* INSTRUCTIONS TO FOLLOW *
Find every line of the listing below where "option" appears, and copy it.

* DATASET ENTRIES *
Fixpoint schedule (c : cfg) (js : list nat) : option cfg :=
  match js with
  | [] => Some c
  | j :: js => c' ← lstep c j; schedule c' js
  end.

Lemma schedule_steps c js c' : schedule c js = Some c' → csteps c c'.
Proof.
  revert c. induction js as [|j js IH]; intros c E; cbn in E; [by simplify_eq|].
  destruct (lstep c j) as [c1|] eqn:E1; [|done]. eapply rtc_l; [by exists j|by apply IH].
Qed.

Definition fresh (pr : prog) : call := {| held := None; rest := pr |}.

(** The memory a call accesses next, and whether it changes it. *)
Inductive access := APtr (o : nat) | AField (p : nat) (f : Fld.t).

Definition accesses (c : call) (a : access) (writes : bool) : Prop :=
  match rest c, a with
  | LoadPtr o _, APtr o' => o' = o ∧ writes = false
  | StorePtr o _ _, APtr o' => o' = o ∧ writes = true
  | Read p f _, AField p' f' => p' = p ∧ f' = f ∧ writes = false
  | Change p fs _ _, AField p' f' => p' = p ∧ f' ∈ fs ∧ writes = true
  | _, _ => False
  end.

(** Two calls are about to access the same memory, at least one to change it. *)
Definition race (c : cfg) : Prop :=
  ∃ i j ci cj a w, i ≠ j ∧ calls c !! i = Some ci ∧ calls c !! j = Some cj ∧
    accesses ci a w ∧ accesses cj a true.

(** ** Locked programs *)

(** What is left of a method of object [o] with settings [p] that holds its lock
    in mode [md]: everything up to the release. *)
Fixpoint locked (o p : nat) (md : mode) (pr : prog) : Prop :=
  match pr with
  | Unlock o' k => o' = o ∧ ∃ r, k = Ret r
  | LoadPtr o' k => o' = o ∧ locked o p md (k p)
  | Read p' f k => p' = p ∧ ∀ v, locked o p md (k v)
  | Change p' fs g k =>
      p' = p ∧ md = unique ∧ (∀ s f, f ∉ fs → fget (g s).1 f = fget s f) ∧
      ∀ r, locked o p md (k r)
  | Ret _ | Lock _ _ _ | StorePtr _ _ _ => False
  end.

(** The rest of such a program on the settings [s], undisturbed. *)
Fixpoint finish_ (p : nat) (pr : prog) (s : Settings) : Settings * reply :=
  match pr with
  | Ret r => (s, r)
  | Lock _ _ k | Unlock _ k | StorePtr _ _ k => finish_ p k s
  | LoadPtr _ k => finish_ p (k p) s
  | Read _ f k => finish_ p (k (fget s f)) s
  | Change _ _ g k => let '(s', r) := g s in finish_ p (k r) s'
  end.

Section bodies.
Context (inet_pton : Z → bytes → option bytes) (inet_ntop : Z → bytes → bytes).

(** An option changes its field only. *)
Lemma load_long_frame s i v s' f :
  load_long s i v = Ok s' → f ∉ opt_fields (LongOpt i v) → fget s' f = fget s f.
Proof.
  assert (Hi : ∀ k l, i = k → opt_fields (LongOpt k v) = l → f ∉ opt_fields (LongOpt i v) → f ∉ l)
    by (by intros k l -> ->).
  unfold load_long. destruct v as [v|]; intros E Hf.
  - repeat (destruct (i =? _) eqn:Ei; reflect_bools;
      [subst i; cbn in Hf|clear Ei]); try by simplify_eq.
    all: try (apply try_catch_ok in E as [(e & _ & E)|E]; [by simplify_eq|]).
    all: try (apply bind_Ok in E as (n & _ & E)).
    all: simplify_eq; destruct f; try done; by destruct Hf; constructor.
  - destruct (i =? 13) eqn:Ei; reflect_bools; [subst i; cbn in Hf|]; simplify_eq; [|done].
    destruct f; try done. by destruct Hf; constructor.
Qed.

Lemma load_change_frame ret r s f :
  f ∉ opt_fields r → fget (load_change inet_pton ret r s).1 f = fget s f.
Proof.
  intros Hf. unfold load_change. destruct (load_one _ s ret r) as [[s' ret']| |] eqn:E; [|done..].
  cbn. unfold load_one in E. destruct r as [c v|i v].
  2: { apply bind_Ok in E as (s1 & E & ?). simplify_eq. by eapply load_long_frame. }
  cbn in Hf. destruct (bool_decide (c = x6c)).
  { destruct v; simplify_eq; [|done]. destruct f; try done. by destruct Hf; constructor. }
  destruct (_ || _); [|destruct (_ || _); by simplify_eq].
  destruct v; [|by simplify_eq]. apply bind_Ok in E as (s1 & E & ?). simplify_eq.
  apply try_catch_ok in E as [(e & _ & E)|E]; [by simplify_eq|].
  apply bind_Ok in E as (n & _ & E). simplify_eq.
  destruct f; try done. by destruct Hf; constructor.
Qed.

Lemma load_loop_locked o p ret opts (k : outcome bool → prog) :
  (∀ r, locked o p unique (k r)) → locked o p unique (load_loop_prog inet_pton p ret opts k).
Proof.
  intros Hk. revert ret. induction opts as [|r opts IH]; intros ret; cbn; [done|].
  split_and!; try done; [intros; by apply load_change_frame|]. intros [?| |]; auto.
Qed.

(** Every method takes its lock, and then only does what the lock allows. *)
Lemma body_locked m o :
  ∃ k, body inet_pton inet_ntop m o = Lock (mode_of m) o k ∧ ∀ p, locked o p (mode_of m) k.
Proof.
  destruct m; eexists; (split; [reflexivity|]); intros p; cbn;
    repeat (split || intro || case_match || (eexists; reflexivity)); try done.
  - destruct f; try done. by destruct H; constructor.
  - destruct f; try done. by destruct H; constructor.
  - apply load_loop_locked. intros r0. cbn. eauto.
Qed.

Lemma load_loop_finish o p ret opts s :
  finish_ p (load_loop_prog inet_pton p ret opts (λ r, Unlock o (Ret (RLoad r)))) s
  = let '(s, r) := load_partial inet_pton s ret opts in (s, RLoad r).
Proof.
  revert ret s. induction opts as [|r opts IH]; intros ret s; cbn; [done|].
  unfold load_change. by destruct (load_one _ s ret r) as [[s' ret']| |].
Qed.

(** Undisturbed, the accesses of a method add up to the function of [Base]. *)
Lemma body_finish m o p s :
  finish_ p (body inet_pton inet_ntop m o) s = alone inet_pton inet_ntop m s.
Proof.
  destruct m; try reflexivity; cbn.
  - unfold log. destruct (log_ s); [done|]. cbn. by rewrite app_nil_r.
  - unfold get_root_dir. destruct (negb _) eqn:E; [|done]. cbn. by rewrite E.
  - unfold get_lib_dir. destruct (negb _) eqn:E; cbn; by rewrite ?E.
  - destruct (1 <? argc); [|done]. cbn. by rewrite load_loop_finish.
Qed.

(** ** Linearization *)

(** The calls of the program: an object and a method each. *)
Context (ps : list nat) (cs : list (nat * method)).

(** Objects that share their settings are only read. *)
Definition separate : Prop :=
  ∀ i j o1 m1 o2 m2 p, cs !! i = Some (o1, m1) → cs !! j = Some (o2, m2) →
    ps !! o1 = Some p → ps !! o2 = Some p → o1 ≠ o2 → mode_of m1 = shared ∧ mode_of m2 = shared.

(** The running server only reads: its sessions and file managers share the
    settings and call no method that changes them. *)
Lemma readers_separate : Forall (λ om, mode_of om.2 = shared) cs → separate.
Proof.
  intros Hall i j o1 m1 o2 m2 p Hi Hj _ _ _.
  split; [exact (Forall_lookup_1 _ _ _ _ Hall Hi)|exact (Forall_lookup_1 _ _ _ _ Hall Hj)].
Qed.

Definition in_range (h : list Settings) : Prop :=
  ∀ i o m, cs !! i = Some (o, m) → ∃ p s, ps !! o = Some p ∧ h !! p = Some s.

Definition started (h : list Settings) : cfg :=
  {| heap := h; ptrs := ps;
     calls := map (λ om, fresh (body inet_pton inet_ntop om.2 om.1)) cs |}.

(** The calls of [order], one after the other. *)
Fixpoint one_by_one (h : list Settings) (order : list nat)
    : option (list Settings * list (nat * reply)) :=
  match order with
  | [] => Some (h, [])
  | i :: order =>
      '(o, m) ← cs !! i; p ← ps !! o; s ← h !! p;
      let '(s', r) := alone inet_pton inet_ntop m s in
      '(h', rs) ← one_by_one (<[p := s']> h) order;
      Some (h', (i, r) :: rs)
  end.

(** Call [i], of method [m] on object [o] with settings [p]; [a] are the settings
    after the calls that have returned, [rs] their results. *)
Inductive call_inv (h a : list Settings) (rs : list (nat * reply)) (i o : nat) (m : method)
    (p : nat) : call → Prop :=
  | inv_waiting :
      i ∉ rs.*1 → call_inv h a rs i o m p (fresh (body inet_pton inet_ntop m o))
  | inv_running pr s s0 :
      i ∉ rs.*1 → locked o p (mode_of m) pr → h !! p = Some s → a !! p = Some s0 →
      finish_ p pr s = alone inet_pton inet_ntop m s0 →
      call_inv h a rs i o m p {| held := Some (o, mode_of m); rest := pr |}
  | inv_returned r : (i, r) ∈ rs → call_inv h a rs i o m p (fresh (Ret r)).

Record conf_inv (c : cfg) (a : list Settings) (rs : list (nat * reply)) : Prop := {
  ci_ptrs : ptrs c = ps;
  ci_dom p : is_Some (heap c !! p) ↔ is_Some (a !! p);
  ci_calls i o m p : cs !! i = Some (o, m) → ps !! o = Some p →
    ∃ t, calls c !! i = Some t ∧ call_inv (heap c) a rs i o m p t;
  ci_len : length (calls c) = length cs;
  ci_excl i j o1 m1 o2 m2 t1 t2 p : i ≠ j →
    cs !! i = Some (o1, m1) → cs !! j = Some (o2, m2) →
    ps !! o1 = Some p → ps !! o2 = Some p →
    calls c !! i = Some t1 → calls c !! j = Some t2 →
    is_Some (held t1) → is_Some (held t2) → mode_of m1 = shared ∧ mode_of m2 = shared;
  ci_heap p : heap c !! p = a !! p ∨
    ∃ i o m t, cs !! i = Some (o, m) ∧ ps !! o = Some p ∧ calls c !! i = Some t ∧
      is_Some (held t) ∧ mode_of m = unique
}.

Implicit Types (c : cfg) (t : call) (a h : list Settings) (rs : list (nat * reply)).

Lemma call_inv_held h a rs i o m p t hd :
  call_inv h a rs i o m p t → held t = Some hd → hd = (o, mode_of m).
Proof. by destruct 1; intros E; simplify_eq/=. Qed.

(** A call keeps its invariant when others return, and when the settings it does
    not look at change. *)
Lemma call_inv_other h a rs h' a' rs' i j r o m p q t :
  call_inv h a rs j o m q t → j ≠ i → rs' = rs ∨ rs' = rs ++ [(i, r)] →
  (∀ q, q ≠ p → h' !! q = h !! q ∧ a' !! q = a !! q) →
  (h' !! p = h !! p ∧ a' !! p = a !! p) ∨ (q = p → held t = None) →
  call_inv h' a' rs' j o m q t.
Proof.
  intros Ht Hij Hrs Hq Hp.
  assert (Hn : j ∉ rs.*1 → j ∉ rs'.*1).
  { destruct Hrs as [->| ->]; [done|]. rewrite fmap_app, elem_of_app. cbn.
    rewrite list_elem_of_singleton. tauto. }
  destruct Ht as [Hj|pr s s0 Hj Hl Hs Hs0 Hf|r' Hr].
  - apply inv_waiting. auto.
  - assert (h' !! q = h !! q ∧ a' !! q = a !! q) as [E1 E2].
    { destruct (decide (q = p)) as [->|]; [|by auto]. destruct Hp as [?|Hp]; [done|].
      by specialize (Hp eq_refl). }
    eapply inv_running; eauto; congruence.
  - apply inv_returned. destruct Hrs as [->| ->]; [done|]. apply elem_of_app. by left.
Qed.

(** No other call on the settings [p] excludes call [i] in mode [md]. *)
Definition no_conflict c (i : nat) (md : mode) (p : nat) : Prop :=
  ∀ j o m t, j ≠ i → cs !! j = Some (o, m) → ps !! o = Some p → calls c !! j = Some t →
    is_Some (held t) → md = shared ∧ mode_of m = shared.

Lemma no_conflict_heap c a rs i md p t o m :
  conf_inv c a rs → no_conflict c i md p → cs !! i = Some (o, m) →
  calls c !! i = Some t → (is_Some (held t) → mode_of m = shared) → heap c !! p = a !! p.
Proof.
  intros Hc Hn Hi Ht Hm. destruct (ci_heap _ _ _ Hc p) as [|(j & o' & m' & t' & Hj & Hp & Htj & Hh & Hu)];
    [done|].
  destruct (decide (j = i)) as [->|Hij].
  - simplify_eq. specialize (Hm Hh). congruence.
  - destruct (Hn j o' m' t') as [_ ?]; try done. congruence.
Qed.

* SOLUTION TO THE EXERCISE *
Fixpoint schedule (c : cfg) (js : list nat) : option cfg :=
Context (inet_pton : Z → bytes → option bytes) (inet_ntop : Z → bytes → bytes).
(** An option changes its field only. *)
    : option (list Settings * list (nat * reply)) :=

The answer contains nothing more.